Mehr Kopfschmerzen bei längerem und häufigerem Telefonieren

In zwei Studien wurde der Zusammenhang zwischen Gesprächsdauer und Kopfschmerzen untersucht. Gemäß der täglichen Anrufzeit wurden Benutzer in verschiedene Gruppen unterteilt (Gruppe <2 Minuten, Gruppe 2-15 Minuten, Gruppe> 15 Minuten). Das Ergebnis zeigte ein erhöhtes Kopfschmerzrisiko bei denjenigen, die eine längere Sprechzeit hatten. Ein ähnliches Ergebnis zeigte sich bei Menschen, die häufiger am Tag mobil telefonierten.

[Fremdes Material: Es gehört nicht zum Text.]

(** * BlogForge API: a shallow embedding of [api/index.py]

    The service is one FastAPI module: process-wide configuration read from
    the environment, a prompt template, and the [POST /generate] handler that
    normalises the topic, posts one chat-completion request upstream and maps
    the outcome to an HTTP response.

    Python [str] values are sequences of Unicode code points, dictionaries are
    finite maps, and the handler runs in a small monad that threads the log of
    outbound calls and the raised exception. *)

From Stdlib Require Import NArith ZArith QArith String Ascii List Lia.
From stdpp Require Import gmap strings list fin_maps.

Close Scope Q_scope.
Set Warnings "-register-all".
Local Open Scope list_scope.

(** ** Python strings *)

Module PyStr.

(** A code point, and a [str]: an immutable sequence of code points. *)
Definition char := N.
Definition str := list N.

(** An ASCII literal of the source, as a [str]. *)
Definition lit (s : string) : str := map N_of_ascii (list_ascii_of_string s).
Arguments lit : simpl never.

(** [str.isspace] on one code point: the code points the interpreter treats
    as whitespace (bidirectional type WS, B or S, or category Zs).  These are
    the characters that [str.strip()] removes. *)
Definition isspace (c : char) : bool :=
  ((9 <=? c) && (c <=? 13) || (28 <=? c) && (c <=? 32)
   || (c =? 133) || (c =? 160) || (c =? 5760)
   || (8192 <=? c) && (c <=? 8202)
   || (c =? 8232) || (c =? 8233) || (c =? 8239) || (c =? 8287)
   || (c =? 12288))%N.

(** [s.lstrip()] *)
Fixpoint lstrip (s : str) : str :=
  match s with
  | c :: s' => if isspace c then lstrip s' else s
  | [] => []
  end.

(** [s.rstrip()] *)
Fixpoint rstrip (s : str) : str :=
  match s with
  | c :: s' =>
      match rstrip s' with
      | [] => if isspace c then [] else [c]
      | r => c :: r
      end
  | [] => []
  end.

(** [s.strip()] *)
Definition strip (s : str) : str := rstrip (lstrip s).

(** The lower-case image of one code point, as [str.lower()] computes it.
    ASCII capitals move to their small letters; U+0130 (capital I with dot
    above) is the one code point with a two-point image, small i followed by
    U+0307; U+212A (the Kelvin sign) becomes small k.  No other code point has
    an ASCII code point in its image: the image of any other non-ASCII code
    point consists of non-ASCII code points, and is represented here by the
    code point itself.  The handler only compares [lower] against ASCII
    prefixes, which that representation does not affect. *)
Definition lower_char (c : char) : str :=
  if ((65 <=? c) && (c <=? 90))%N then [(c + 32)%N]
  else if (c =? 304)%N then [105%N; 775%N]
  else if (c =? 8490)%N then [107%N]
  else [c].

(** [s.lower()] *)
Fixpoint lower (s : str) : str :=
  match s with
  | c :: s' => lower_char c ++ lower s'
  | [] => []
  end.

(** [s.startswith(p)] *)
Fixpoint startswith (s p : str) {struct p} : bool :=
  match p, s with
  | [], _ => true
  | _ :: _, [] => false
  | d :: p', c :: s' => (c =? d)%N && startswith s' p'
  end.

Von 2.699 Artikeln kamen sieben in die engere Auswahl

Insgesamt wurden 2.699 Artikel durch Literatursuche in PubMed-, EMbase- und Cochrane-Datenbanken identifiziert. Nach dem Entfernen von Duplikaten und dem ersten Screening auf der Basis von Titeln und abstraktem Lesen blieben 83 Artikel für das Lesen im Volltext. Zwei unabhängige Gutachter führten die Volltextlesung durch und schließlich erfüllten sieben Studien die Bewertungskriterien.

Rückschlüsse aus der Studie

Eine übermäßige Verwendung von Mobiltelefonen sollte vermieden werden. Es ist zwingend notwendig, das medizinische Fachpersonal, aber auch den „normalen“ Bürger, über den schädlichen Einfluss von mobilem Telefonieren aufzuklären. Und es ist vernünftig, Kinder und Jugendliche über eine umsichtige Verwendung von Handys zu unterweisen. Weitere epidemiologische und experimentelle Studien sind erforderlich, um diese Assoziation zu bestätigen und die verstehen.